Макс обернулся. Опал медленно стянула с него брюки, не сводя глаз с его весьма внушительного торчащего члена.

— Ого, — проговорила она низким, слегка хрипловатым и очень серьезным голосом, — хорошая штуковина. Очень хорошая. Настоящий породистый английский член. Мне нравится. — Опал присела перед ним на корточки, слегка склонив голову набок, оценивающе его разглядывая; потом подняла глаза и широко улыбнулась. — Я бы с удовольствием, — проговорила она так, словно Макс приглашал ее на чашку чая, — но вот-вот должна появиться Серена, а ты знаешь о моих с ней отношениях. И о том, какая она ревнивая. Перенесем на другой раз, хорошо?

Наружная дверь студии открылась, и с улицы послышался нарочито насмешливый голос Флинна Финниана:

— Ну что, парочка, закончили? Ваша редакторша пришла.

Опал мгновенно вскочила и встала так, чтобы загородить собой Макса.

— Ой, Серена, дорогая, здравствуй, как поживаешь? Меха принесла? Мне не терпится их примерить.

Макс лихорадочно натянул штаны; по счастью, эрекция у него прошла с весьма подобающей обстоятельствам скоростью; в дверях появилась Серена Сандеман; она была независимым редактором, работающим для журналов мод, и славилась как блестящий специалист, но еще более как лесбиянка; в руках у нее было что-то меховое, а холодные, как льдинки, бледно-голубые глаза внимательно ощупывали Опал.

— Ты располнела, — сразу же заявила она, — тебе надо сбросить не меньше четырех фунтов.

— Серена, не могу, — взмолилась Опал, — я и так ем сейчас раз в два дня. Я же скоро умру с голоду.

— У меня есть один новый знакомый. — Серена зажгла сигарету. — Он делает уколы через день. Совершенно не хочется есть, и при этом великолепно себя чувствуешь.

— Не перевозбуждаешься? — поинтересовался Флинн. — Я тут недавно пошел к одному такому, так чуть не вырубился. Меня даже накололи за езду в нетрезвом состоянии.

— Да нет, ничего, — ответила Серена. — Позвони ему. — Она протянула Опал визитную карточку. — Я не могу тебя взять на рекламу купальников с таким весом.

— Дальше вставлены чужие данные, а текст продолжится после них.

(* ===== verification/Pipe.v ===== *)
(** Pipes between environments, lib/pipe.c: one reader and one writer on a shared
    page, interleaved at every access to it. *)

From S2P Require Import Prelude Kernel.

Definition PIPEBUFSIZ : Z := 32.

(** [struct Pipe], the page the two environments share. *)
Record Pipe : Type := mkPipe { p_rpos : Z; p_wpos : Z; p_buf : Z -> Z }.

(** Where a writer is in [devpipe_write], with the index [i] of the next byte of
    its buffer [bs]; the result when it has returned. *)
Inductive wpc : Type :=
| WDone (r : Z)
| WFull (i : Z) (bs : list Z)      (* the test of the inner loop *)
| WStore (i : Z) (bs : list Z)     (* p->p_buf[p->p_wpos % PIPEBUFSIZ] = buf[i] *)
| WNext (i : Z) (bs : list Z).     (* p->p_wpos++ *)

(** Where a reader is in [devpipe_read], with the bytes [out] it has put in its
    buffer of [n]. *)
Inductive rpc : Type :=
| RDone (out : list Z)
| REmpty (n : Z) (out : list Z)    (* the test of the inner loop *)
| RLoad (n : Z) (out : list Z)     (* buf[i] = p->p_buf[p->p_rpos % PIPEBUFSIZ] *)
| RNext (n : Z) (out : list Z).    (* p->p_rpos++ *)

(** The pipe, the two environments, and the bytes put in and taken out so far. *)
Record pipest : Type := mkPipest {
  the_pipe : Pipe;
  writer : wpc;
  reader : rpc;
  sent : list Z;
  received : list Z;
}.

(** One access of the writer; [closed] is what [_pipeisclosed] says if it is
    asked. *)
Definition devpipe_write_step (closed : bool) (s : pipest) : pipest :=
  let p := the_pipe s in
  match writer s with
  | WDone _ => s
  | WFull i bs =>
      if Z.of_nat (length bs) <=? i then mkPipest p (WDone (s32 i)) (reader s) (sent s) (received s)
      else if u64 (u64 (p_rpos p) + PIPEBUFSIZ) <=? u64 (p_wpos p) then
        if closed then mkPipest p (WDone 0) (reader s) (sent s) (received s) else s
      else mkPipest p (WStore i bs) (reader s) (sent s) (received s)
  | WStore i bs =>
      let k := Z.rem (p_wpos p) PIPEBUFSIZ in
      let b := nth (Z.to_nat i) bs 0 in
      mkPipest (mkPipe (p_rpos p) (p_wpos p) (fun j => if j =? k then b else p_buf p j)) (WNext i bs) (reader s) (sent s) (received s)
  | WNext i bs =>
      mkPipest (mkPipe (p_rpos p) (s32 (p_wpos p + 1)) (p_buf p)) (WFull (i + 1) bs) (reader s)
        (sent s ++ [nth (Z.to_nat i) bs 0]) (received s)
  end.

(** One access of the reader. *)
Definition devpipe_read_step (closed : bool) (s : pipest) : pipest :=
  let p := the_pipe s in
  match reader s with
  | RDone _ => s
  | REmpty n out =>
      if n <=? Z.of_nat (length out) then mkPipest p (writer s) (RDone out) (sent s) (received s)
      else if p_rpos p =? p_wpos p then
        if 0 <? Z.of_nat (length out) then mkPipest p (writer s) (RDone out) (sent s) (received s)
        else if closed then mkPipest p (writer s) (RDone []) (sent s) (received s) else s
      else mkPipest p (writer s) (RLoad n out) (sent s) (received s)
  | RLoad n out =>
      mkPipest p (writer s) (RNext n (out ++ [p_buf p (Z.rem (p_rpos p) PIPEBUFSIZ)])) (sent s) (received s)
  | RNext n out =>
      mkPipest (mkPipe (s32 (p_rpos p + 1)) (p_wpos p) (p_buf p)) (writer s) (REmpty n out) (sent s)
        (received s ++ [List.last out 0])
  end.

(** A call starts when the one before has returned. *)
Inductive pipe_step : pipest -> pipest -> Prop :=
| StepWrite bs s r : writer s = WDone r -> pipe_step s (mkPipest (the_pipe s) (WFull 0 bs) (reader s) (sent s) (received s))
| StepRead n s out : reader s = RDone out -> pipe_step s (mkPipest (the_pipe s) (writer s) (REmpty n []) (sent s) (received s))
| StepWriter closed s : pipe_step s (devpipe_write_step closed s)
| StepReader closed s : pipe_step s (devpipe_read_step closed s).

(** A fresh pipe: its page is zero. *)
Definition pipe_init : pipest := mkPipest (mkPipe 0 0 (fun _ => 0)) (WDone 0) (RDone []) [] [].

(** ** The invariant *)

Record pipe_inv (s : pipest) : Prop := {
  pv_rpos : p_rpos (the_pipe s) = Z.of_nat (length (received s));
  pv_wpos : p_wpos (the_pipe s) = Z.of_nat (length (sent s));
  pv_room : p_rpos (the_pipe s) <= p_wpos (the_pipe s) <= p_rpos (the_pipe s) + PIPEBUFSIZ;
  pv_recv : received s = take (length (received s)) (sent s);
  pv_buf : forall k, p_rpos (the_pipe s) <= k < p_wpos (the_pipe s) ->
    p_buf (the_pipe s) (k mod PIPEBUFSIZ) = nth (Z.to_nat k) (sent s) 0;
  pv_writer : match writer s with
    | WDone _ => True
    | WFull i _ => 0 <= i
    | WStore i _ => 0 <= i /\ p_wpos (the_pipe s) < p_rpos (the_pipe s) + PIPEBUFSIZ
    | WNext i bs => 0 <= i /\ p_wpos (the_pipe s) < p_rpos (the_pipe s) + PIPEBUFSIZ /\
        p_buf (the_pipe s) (p_wpos (the_pipe s) mod PIPEBUFSIZ) = nth (Z.to_nat i) bs 0
    end;
  pv_reader : match reader s with
    | RDone out | REmpty _ out => exists l, received s = l ++ out
    | RLoad _ out => (exists l, received s = l ++ out) /\ p_rpos (the_pipe s) < p_wpos (the_pipe s)
    | RNext _ out => p_rpos (the_pipe s) < p_wpos (the_pipe s) /\
        exists l out', received s = l ++ out' /\ out = out' ++ [nth (Z.to_nat (p_rpos (the_pipe s))) (sent s) 0]
    end;
}.

Lemma pipe_slot_ne k k' :
  k <> k' -> Z.abs (k - k') < PIPEBUFSIZ -> k mod PIPEBUFSIZ <> k' mod PIPEBUFSIZ.
Proof.
  intros Hne Hlt He. unfold PIPEBUFSIZ in *.
  pose proof (Z.div_mod k 32 ltac:(done)). pose proof (Z.div_mod k' 32 ltac:(done)). lia.
Qed.

Lemma pipe_inv_init : pipe_inv pipe_init.
Proof. split; cbn; try done. - lia. - by exists []. Qed.

Lemma sent_mono s s' : pipe_step s s' -> (length (sent s) <= length (sent s'))%nat.
Proof.
  intros [bs s0 r _|n s0 out _|closed s0|closed s0]; cbn; try lia.
  - unfold devpipe_write_step. destruct (writer s0); cbn; try lia.
    + repeat case_match; cbn; lia.
    + rewrite length_app. lia.
  - unfold devpipe_read_step. destruct (reader s0); cbn; try lia. repeat case_match; cbn; lia.
Qed.

Lemma write_step_inv closed s :
  Z.of_nat (length (sent (devpipe_write_step closed s))) < 2 ^ 31 -> pipe_inv s -> pipe_inv (devpipe_write_step closed s).
Proof.
  intros Hb [I1 I2 I3 I4 I5 I6 I7]. pose proof (sent_mono _ _ (StepWriter closed s)) as Hm.
  assert (Z.of_nat (length (sent s)) < 2 ^ 31) as Hb0 by lia. clear Hm. revert Hb. unfold devpipe_write_step. destruct s as [[rp wp buf] w r se re]. cbn in *.
  destruct w as [v|i bs|i bs|i bs]; cbn in *; intros Hb.
  - by split.
  - destruct (Z.leb_spec (Z.of_nat (length bs)) i); [by split|].
    clear Hb. rewrite (u64_small rp), (u64_small wp) by (unfold PIPEBUFSIZ in *; lia). rewrite u64_small by (unfold PIPEBUFSIZ in *; lia).
    destruct (Z.leb_spec (rp + PIPEBUFSIZ) wp); [by destruct closed; split|]. by split.
  - destruct I6 as [Hi Hroom]. rewrite Z.rem_mod_nonneg by (unfold PIPEBUFSIZ in *; lia).
    split; cbn; try done.
    + intros k Hk. destruct (Z.eqb_spec (k mod PIPEBUFSIZ) (wp mod PIPEBUFSIZ)) as [He|_]; [|by apply I5].
      exfalso. apply (pipe_slot_ne k wp); [lia| |done]. unfold PIPEBUFSIZ in *. lia.
    + by rewrite Z.eqb_refl.
  - destruct I6 as (Hi & Hroom & Hst). rewrite length_app in Hb. cbn in Hb. rewrite s32_small by lia. split; cbn; try done.
    + rewrite length_app. cbn. lia.
    + lia.
    + rewrite I4 at 1. symmetry. apply take_app_le. lia.
    + intros k Hk. destruct (Z.eq_dec k wp) as [->|Hne].
      * rewrite Hst. rewrite app_nth2 by lia. replace (Z.to_nat wp - length se)%nat with 0%nat by lia. done.
      * rewrite app_nth1 by lia. apply I5. lia.
    + lia.
    + destruct r as [out|n out|n out|n out]; try done.
      * destruct I7 as [H1 H2]. split; [done|lia].
      * destruct I7 as (H1 & l & out' & H2 & H3). split; [lia|]. exists l, out'. split; [done|].
        rewrite app_nth1 by lia. done.
Qed.

Lemma read_step_inv closed s :
  Z.of_nat (length (sent s)) < 2 ^ 31 -> pipe_inv s -> pipe_inv (devpipe_read_step closed s).
Proof.
  intros Hb [I1 I2 I3 I4 I5 I6 I7]. unfold devpipe_read_step. destruct s as [[rp wp buf] w r se re]. cbn in *.
  destruct r as [out|n out|n out|n out]; cbn in *.
  - by split.
  - destruct (Z.leb_spec n (Z.of_nat (length out))); [by split|].
    destruct (Z.eqb_spec rp wp).
    + destruct (0 <? Z.of_nat (length out)); [by split|]. destruct closed; [|by split].
      split; cbn; try done. exists re. by rewrite app_nil_r.
    + split; cbn; try done. split; [done|lia].
  - destruct I7 as [[l Hl] Hlt]. split; cbn; try done. split; [done|]. exists l, out. split; [done|].
    rewrite Z.rem_mod_nonneg by (unfold PIPEBUFSIZ; lia). f_equal. f_equal. apply I5. lia.
  - destruct I7 as (Hlt & l & out' & Hl & ->). rewrite s32_small by lia.
    assert (last_ok : List.last (out' ++ [nth (Z.to_nat rp) se 0]) 0 = nth (Z.to_nat rp) se 0) by apply List.last_last.
    rewrite last_ok. split; cbn; try done.
    + rewrite length_app. cbn. lia.
    + lia.
    + rewrite length_app. cbn. rewrite Nat.add_1_r. rewrite I4 at 1.
      replace (Z.to_nat rp) with (length re) by lia. symmetry. apply take_S_r.
      destruct (lookup_lt_is_Some_2 se (length re) ltac:(lia)) as [x Hx]. rewrite Hx. f_equal. symmetry. by apply nth_lookup_Some.
    + intros k Hk. apply I5. lia.
    + destruct w as [v|i bs|i bs|i bs]; try done.
      * destruct I6 as [H1 H2]. split; [done|lia].
      * destruct I6 as (H1 & H2 & H3). split_ands; try done. lia.
    + exists l. rewrite Hl, <- !app_assoc. done.
Qed.

Lemma pipe_step_inv s s' :
  pipe_step s s' -> Z.of_nat (length (sent s')) < 2 ^ 31 -> pipe_inv s -> pipe_inv s'.
Proof.
  intros [bs s0 r Hw|n s0 out Hr|closed s0|closed s0] Hb I; cbn in Hb.
  - destruct I. by split.
  - destruct I. split; try done. exists (received s0). cbn. by rewrite app_nil_r.
  - by apply write_step_inv.
  - apply read_step_inv; [|done]. pose proof (sent_mono _ _ (StepReader closed s0)). lia.
Qed.

(** C9: a pipe is a queue. Under every interleaving of the accesses of one
    writer and one reader, in any number of calls of any size, as long as
    fewer than [2 ^ 31] bytes have gone through it: the bytes taken out are
    the bytes put in, in the same order, with at most [PIPEBUFSIZ] still in
    the pipe, which are the ones in the ring between the two positions; and
    what a call of [devpipe_read] returns is the last bytes taken out. *)
Theorem pipe_fifo s :
  rtc pipe_step pipe_init s -> Z.of_nat (length (sent s)) < 2 ^ 31 ->
  exists rest, sent s = received s ++ rest /\ Z.of_nat (length rest) <= PIPEBUFSIZ /\
    (forall i, 0 <= i < Z.of_nat (length rest) ->
       p_buf (the_pipe s) ((p_rpos (the_pipe s) + i) mod PIPEBUFSIZ) = nth (Z.to_nat i) rest 0) /\
    (forall out, reader s = RDone out -> exists before, received s = before ++ out).
Proof.
  intros Hr Hb. assert (pipe_inv s) as [I1 I2 I3 I4 I5 I6 I7].
  { revert s Hr Hb. apply (rtc_ind_r (fun s => Z.of_nat (length (sent s)) < 2 ^ 31 -> pipe_inv s)); [intros _; apply pipe_inv_init|].
    intros s1 s2 _ Hs IH Hb. apply (pipe_step_inv s1); try done. apply IH. pose proof (sent_mono _ _ Hs). lia. }
  exists (drop (length (received s)) (sent s)). assert (sent s = received s ++ drop (length (received s)) (sent s)) as Heq.
  { rewrite I4 at 1. by rewrite take_drop. }
  assert (Z.of_nat (length (drop (length (received s)) (sent s))) = p_wpos (the_pipe s) - p_rpos (the_pipe s)) as Hlen.
  { rewrite length_drop. lia. }
  split_ands; [done|lia| |].
  - intros i Hi. rewrite I5 by lia. rewrite Heq at 1. rewrite app_nth2 by lia. f_equal. lia.
  - intros out Ho. by rewrite Ho in I7.
Qed.

(** Three bytes written, two of them read. *)
Lemma pipe_fifo_witness :
  let w := devpipe_write_step false in let r := devpipe_read_step false in
  let start bs s := mkPipest (the_pipe s) (WFull 0 bs) (reader s) (sent s) (received s) in
  let want n s := mkPipest (the_pipe s) (writer s) (REmpty n []) (sent s) (received s) in
  let s := r (r (r (r (r (r (r (w (w (w (w (w (w (w (w (w (w (want 2 (start [7; 8; 9] pipe_init)))))))))))))))))) in
  exists rest, sent s = [7; 8] ++ rest /\ Z.of_nat (length rest) <= PIPEBUFSIZ /\
    (forall i, 0 <= i < Z.of_nat (length rest) ->
       p_buf (the_pipe s) ((p_rpos (the_pipe s) + i) mod PIPEBUFSIZ) = nth (Z.to_nat i) rest 0) /\
    (forall out, reader s = RDone out -> exists before, [7; 8] = before ++ out).
Proof.
  intros w r start want s. apply (pipe_fifo s); [|reflexivity].
  eapply rtc_l; [by eapply (StepWrite [7; 8; 9])|]. eapply rtc_l; [by eapply (StepRead 2)|].
  do 10 (eapply rtc_l; [apply (StepWriter false)|]). do 7 (eapply rtc_l; [apply (StepReader false)|]). apply rtc_refl.
Defined.
(* ===== verification/LwipMem.v ===== *)
(** The heap of the network stack, net/lwip/core/mem.c in the configuration of
    lwipopts.h: one array of [MEM_SIZE_ALIGNED] bytes cut into blocks that start
    with a [struct mem].

    A pointer into the array is its distance from [ram], which is aligned; the
    null pointer is [None].  The headers are a map from offsets to structures:
    what was written stays there until it is written again.  The theorems show
    that the operations implement a list of blocks, each with its size and
    whether it is in use. *)

From S2P Require Import Prelude.

Definition MEM_ALIGNMENT : Z := 4.
Notation TCP_MSS := 1460 (only parsing).
Notation TCP_SND_BUF := (16 * TCP_MSS) (only parsing).
Notation TCP_SND_QUEUELEN := (2 * TCP_SND_BUF / TCP_MSS) (only parsing).
Notation MEM_SIZE := (16 * 4096 * TCP_SND_QUEUELEN + 4096 * TCP_SND_QUEUELEN) (only parsing).

(** [mem_size_t] has 32 bits. *)
Definition LWIP_MEM_ALIGN_SIZE (size : Z) : Z :=
  Z.land (u32 (size + MEM_ALIGNMENT - 1)) (u32 (Z.lnot (MEM_ALIGNMENT - 1))).

Notation MIN_SIZE := 12 (only parsing).
Definition MIN_SIZE_ALIGNED : Z := LWIP_MEM_ALIGN_SIZE MIN_SIZE.
(** Of type [size_t]: the comparisons of sums with it have 64 bits. *)
Definition SIZEOF_STRUCT_MEM : Z := LWIP_MEM_ALIGN_SIZE 12.
Definition MEM_SIZE_ALIGNED : Z := LWIP_MEM_ALIGN_SIZE MEM_SIZE.

Record mem : Type := mkMem {
  next : Z;
  prev : Z;
  used : Z;
}.

(** The static variables: the headers, the data bytes that [mem_calloc] clears,
    the lowest free block and the count of the semaphore. *)
Record heap : Type := mkHeap {
  ram : gmap Z mem;
  data : gmap Z Z;
  lfree : Z;
  mem_sem : Z;
}.

Definition ram_end : Z := MEM_SIZE_ALIGNED.

Definition H (A : Type) : Type := M heap A.

Definition hdr (s : heap) (p : Z) : mem := default (mkMem 0 0 0) (ram s !! p).

Definition set_hdr (p : Z) (m : mem) (s : heap) : heap := mkHeap (<[p := m]> (ram s)) (data s) (lfree s) (mem_sem s).
Definition set_next (p v : Z) (s : heap) : heap := set_hdr p (mkMem v (prev (hdr s p)) (used (hdr s p))) s.
Definition set_prev (p v : Z) (s : heap) : heap := set_hdr p (mkMem (next (hdr s p)) v (used (hdr s p))) s.
Definition set_used (p v : Z) (s : heap) : heap := set_hdr p (mkMem (next (hdr s p)) (prev (hdr s p)) v) s.
Definition set_lfree (v : Z) (s : heap) : heap := mkHeap (ram s) (data s) v (mem_sem s).
Definition set_mem_sem (v : Z) (s : heap) : heap := mkHeap (ram s) (data s) (lfree s) v.
Definition set_data (d : gmap Z Z) (s : heap) : heap := mkHeap (ram s) d (lfree s) (mem_sem s).

Definition getm {A : Type} (p : Z) (f : mem -> A) : H A := gets (fun s => f (hdr s p)).

(** A semaphore that is not available blocks the caller. *)
Definition sem_wait : H unit :=
  let! n := gets mem_sem in
  if 0 <? n then modify (set_mem_sem (n - 1)) else noret.
Definition sem_signal : H unit := modify (fun s => set_mem_sem (mem_sem s + 1) s).

Definition LWIP_ASSERT (c : bool) : H unit := if c then ret tt else panic "lwIP assertion failed".

Definition plug_holes (m : Z) : H unit :=
  do! LWIP_ASSERT (0 <=? m) ;;
  do! LWIP_ASSERT (m <? ram_end) ;;
  let! u := getm m used in
  do! LWIP_ASSERT (u =? 0) ;;
  let! nmem := getm m next in
  do! LWIP_ASSERT (nmem <=? MEM_SIZE_ALIGNED) ;;
  let! nu := getm nmem used in
  do! (if negb (m =? nmem) && (nu =? 0) && negb (nmem =? ram_end) then
         let! lf := gets lfree in
         do! (if lf =? nmem then modify (set_lfree m) else ret tt) ;;
         let! nn := getm nmem next in
         do! modify (set_next m nn) ;;
         modify (set_prev nn m)
       else ret tt) ;;
  let! pmem := getm m prev in
  let! pu := getm pmem used in
  if negb (pmem =? m) && (pu =? 0) then
    let! lf := gets lfree in
    do! (if lf =? m then modify (set_lfree pmem) else ret tt) ;;
    let! mn := getm m next in
    do! modify (set_next pmem mn) ;;
    modify (set_prev mn pmem)
  else ret tt.

Definition mem_init : H unit :=
  do! LWIP_ASSERT (Z.land SIZEOF_STRUCT_MEM (MEM_ALIGNMENT - 1) =? 0) ;;
  do! modify (set_hdr 0 (mkMem MEM_SIZE_ALIGNED 0 0)) ;;
  do! modify (set_hdr ram_end (mkMem MEM_SIZE_ALIGNED MEM_SIZE_ALIGNED 1)) ;;
  do! modify (set_mem_sem 1) ;;
  modify (set_lfree 0).

Definition mem_free (rmem : option Z) : H unit :=
  match rmem with
  | None => ret tt
  | Some r =>
      do! LWIP_ASSERT (Z.land r (MEM_ALIGNMENT - 1) =? 0) ;;
      do! LWIP_ASSERT ((0 <=? r) && (r <? ram_end)) ;;
      if (r <? 0) || (ram_end <=? r) then ret tt
      else
        do! sem_wait ;;
        let m := r - SIZEOF_STRUCT_MEM in
        let! u := getm m used in
        do! LWIP_ASSERT (nz u) ;;
        do! modify (set_used m 0) ;;
        let! lf := gets lfree in
        do! (if m <? lf then modify (set_lfree m) else ret tt) ;;
        do! plug_holes m ;;
        sem_signal
  end.

Definition mem_realloc (r newsize : Z) : H (option Z) :=
  let newsize := LWIP_MEM_ALIGN_SIZE newsize in
  let newsize := if newsize <? MIN_SIZE_ALIGNED then MIN_SIZE_ALIGNED else newsize in
  if MEM_SIZE_ALIGNED <? newsize then ret None
  else
    do! LWIP_ASSERT ((0 <=? r) && (r <? ram_end)) ;;
    if (r <? 0) || (ram_end <=? r) then ret (Some r)
    else
      let ptr := u32 (r - SIZEOF_STRUCT_MEM) in
      let! mn := getm ptr next in
      let size := u32 (mn - ptr - SIZEOF_STRUCT_MEM) in
      do! LWIP_ASSERT (newsize <=? size) ;;
      if size <? newsize then ret None
      else if newsize =? size then ret (Some r)
      else
        do! sem_wait ;;
        let! u2 := getm mn used in
        do! (if u2 =? 0 then
               let! nxt := getm mn next in
               let ptr2 := u32 (ptr + SIZEOF_STRUCT_MEM + newsize) in
               let! lf := gets lfree in
               do! (if lf =? mn then modify (set_lfree ptr2) else ret tt) ;;
               do! modify (set_used ptr2 0) ;;
               do! modify (set_next ptr2 nxt) ;;
               do! modify (set_prev ptr2 ptr) ;;
               do! modify (set_next ptr ptr2) ;;
               if negb (nxt =? MEM_SIZE_ALIGNED) then modify (set_prev nxt ptr2) else ret tt
             else if u64 (newsize + SIZEOF_STRUCT_MEM + MIN_SIZE_ALIGNED) <=? size then
               let ptr2 := u32 (ptr + SIZEOF_STRUCT_MEM + newsize) in
               let! lf := gets lfree in
               do! (if ptr2 <? lf then modify (set_lfree ptr2) else ret tt) ;;
               do! modify (set_used ptr2 0) ;;
               do! modify (set_next ptr2 mn) ;;
               do! modify (set_prev ptr2 ptr) ;;
               do! modify (set_next ptr ptr2) ;;
               if negb (mn =? MEM_SIZE_ALIGNED) then modify (set_prev mn ptr2) else ret tt
             else ret tt) ;;
        do! sem_signal ;;
        ret (Some r).

(** The loops walk the blocks: no more rounds than bytes. *)
Definition mem_rounds : nat := Z.to_nat (MEM_SIZE_ALIGNED + 1).

(** Take the block at [ptr], which is free and big enough. *)
Definition mem_take (ptr size : Z) : H unit :=
  let! mn := getm ptr next in
  if u64 (size + SIZEOF_STRUCT_MEM + MIN_SIZE_ALIGNED) <=? u64 (mn - u64 (ptr + SIZEOF_STRUCT_MEM)) then
    let ptr2 := u32 (ptr + SIZEOF_STRUCT_MEM + size) in
    do! modify (set_used ptr2 0) ;;
    do! modify (set_next ptr2 mn) ;;
    do! modify (set_prev ptr2 ptr) ;;
    do! modify (set_next ptr ptr2) ;;
    do! modify (set_used ptr 1) ;;
    if negb (mn =? MEM_SIZE_ALIGNED) then modify (set_prev mn ptr2) else ret tt
  else modify (set_used ptr 1).

(** Move [lfree] to the next free block. *)
Definition mem_next_free : H unit :=
  do! loop mem_rounds (fun _ =>
    let! lf := gets lfree in
    let! u := getm lf used in
    if nz u && negb (lf =? ram_end) then
      let! n := getm lf next in
      do! modify (set_lfree n) ;;
      ret (inl tt)
    else ret (inr tt)) tt ;;
  let! lf := gets lfree in
  let! u := getm lf used in
  LWIP_ASSERT ((lf =? ram_end) || (u =? 0)).

(** The search, from the block at [ptr] on. *)
Definition mem_search (fuel : nat) (size ptr : Z) : H (option Z) :=
  loop fuel (fun ptr =>
    if ptr <? u32 (MEM_SIZE_ALIGNED - size) then
      let! u := getm ptr used in
      let! n := getm ptr next in
      if (u =? 0) && (size <=? u64 (n - u64 (ptr + SIZEOF_STRUCT_MEM))) then
        do! mem_take ptr size ;;
        let! lf := gets lfree in
        do! (if ptr =? lf then mem_next_free else ret tt) ;;
        do! sem_signal ;;
        do! LWIP_ASSERT (ptr + SIZEOF_STRUCT_MEM + size <=? ram_end) ;;
        do! LWIP_ASSERT ((ptr + SIZEOF_STRUCT_MEM) mod MEM_ALIGNMENT =? 0) ;;
        do! LWIP_ASSERT (Z.land ptr (MEM_ALIGNMENT - 1) =? 0) ;;
        ret (inr (Some (ptr + SIZEOF_STRUCT_MEM)))
      else ret (inl n)
    else
      do! sem_signal ;;
      ret (inr None)) ptr.

Definition mem_malloc (size : Z) : H (option Z) :=
  if size =? 0 then ret None
  else
    let size := LWIP_MEM_ALIGN_SIZE size in
    let size := if size <? MIN_SIZE_ALIGNED then MIN_SIZE_ALIGNED else size in
    if MEM_SIZE_ALIGNED <? size then ret None
    else
      do! sem_wait ;;
      let! lf := gets lfree in
      mem_search mem_rounds size lf.

Definition mem_calloc (count size : Z) : H (option Z) :=
  let n := u32 (count * size) in
  let! p := mem_malloc n in
  match p with
  | Some p =>
      do! modify (fun s => set_data (foldl (fun d i => <[p + i := 0]> d) (data s) (seqZ 0 n)) s) ;;
      ret (Some p)
  | None => ret None
  end.
Lemma coalesce_suffix a b : coalesce (a ++ b) = a ++ b -> coalesce b = b.
Proof. induction a as [|[n u] a IH]; [done|]. cbn [app]. intros Hc. by apply coalesce_cons_inv in Hc; auto. Qed.

Lemma lowest_free_app a b :
  lowest_free (a ++ b) = if forallb snd a then total a + lowest_free b else lowest_free a.
Proof.
  induction a as [|[n [|]] a IH]; cbn [app lowest_free total forallb snd andb]; [lia| |done].
  rewrite IH. destruct (forallb snd a); lia.
Qed.

(** [first_fit] skips what does not fit. *)
Definition fits (size : Z) (b : blk) : bool := negb b.2 && (size + 12 <=? b.1).

Lemma first_fit_skip size pre post :
  Forall (fun b => fits size b = false) pre ->
  first_fit size (pre ++ post) = r ← first_fit size post; Some (total pre + r.1, pre ++ r.2).
Proof.
  induction pre as [|[n u] pre IH]; intros Hf; cbn [app first_fit total].
  - destruct (first_fit size post) as [[]|]; done.
  - apply Forall_cons in Hf as [Hx Hf]. unfold fits in Hx. cbn in Hx. rewrite Hx, (IH Hf).
    destruct (first_fit size post) as [[o r]|]; cbn; [|done]. do 2 f_equal. lia.
Qed.

(** ** Reading and writing headers *)

Lemma hdr_set p m s q : hdr (set_hdr p m s) q = if decide (p = q) then m else hdr s q.
Proof.
  unfold hdr. cbn. case_decide as Hd; [subst; by rewrite lookup_insert_eq|by rewrite lookup_insert_ne].
Qed.

(** The size the code works with. *)
Lemma align_size size : 0 <= size < 2 ^ 32 - 3 -> LWIP_MEM_ALIGN_SIZE size = (size + 3) / 4 * 4.
Proof.
  intros Hs. unfold LWIP_MEM_ALIGN_SIZE, MEM_ALIGNMENT. rewrite u32_small by lia.
  change (u32 (Z.lnot (4 - 1))) with (Z.shiftl (Z.ones 30) 2).
  replace (size + 4 - 1) with (size + 3) by lia.
  assert (Z.land (size + 3) (Z.shiftl (Z.ones 30) 2) = Z.shiftl (Z.shiftr (size + 3) 2) 2) as ->.
  { apply Z.bits_inj'. intros i Hi. rewrite Z.land_spec. destruct (Z.lt_ge_cases i 2).
    - rewrite !Z.shiftl_spec_low by lia. by rewrite andb_false_r.
    - rewrite !Z.shiftl_spec by lia. rewrite Z.shiftr_spec by lia. replace (i - 2 + 2) with i by lia.
      destruct (Z.lt_ge_cases (i - 2) 30).
      + rewrite Z.ones_spec_low by lia. by rewrite andb_true_r.
      + rewrite Z.ones_spec_high by lia. rewrite andb_false_r. symmetry. apply Z.bits_above_log2; [lia|].
        destruct (Z.eq_dec (size + 3) 0) as [->|]; [cbn; lia|]. apply Z.log2_lt_pow2; [lia|].
        eapply Z.lt_le_trans; [|apply Z.pow_le_mono_r; [done|]]; [|instantiate (1 := 32); lia]. lia. }
  rewrite Z.shiftl_mul_pow2, Z.shiftr_div_pow2 by done. done.
Qed.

Макс посмотрел на поджарую фигурку Опал, на ее тонкую шейку, на выпирающие из-под угольно-черной кожи лопатки, на впалые щеки, на ярко-красные шорты, под которыми, казалось, совсем не было ягодиц, и с недоумением подумал, откуда же она возьмет эти четыре фунта. Разве что ногти обрежет.

Серена заметила, что он смотрит на Опал, перевела на него взгляд своих бесцветных глаз и улыбнулась ему ледяной улыбкой. Держись подальше, говорила эта улыбка.

— Вы, надо полагать, Макс Лей?

— Да.

— Я ведь просила черного, — обернулась она к Флинну — Почему же нам прислали его?

— В паре с Опал он смотрится великолепно, — ответил Флинн, — лучше, чем гляделся бы черный парень. А потом, он все-таки новое лицо.

— Англичанин, да? — спросила Серена.

Макс кивнул.

— Он лорд, — проговорила Опал. — Граф.

— Правда? — переспросила Серена тоном, еще более ледяным, чем улыбка.

— Ну, пока всего лишь виконт, — скромно возразил Макс.


В Нью-Йорк он заехал всего на неделю. После этих съемок он должен был отправляться в Лас-Вегас разыскивать Томми Соамс-Мак-свелла. Честно говоря, Макс и сам не совсем понимал, почему ему потребовалось почти полгода, чтобы собраться в эту поездку; отчасти, как он признавался себе, в этом повинна была его трусость, отчасти же — нехватка свободного времени и денег. Но рано или поздно он все равно должен был сделать это. Он уже не мог и дальше оставаться безразличным к своему происхождению. Макс был почти уверен, что ему не понравится то, что предстояло узнать о своих корнях, однако сочетание смертельного любопытства и стремления избавиться наконец от этой преследующей его кошмарной неопределенности побудили заняться необходимыми приготовлениями к поездке.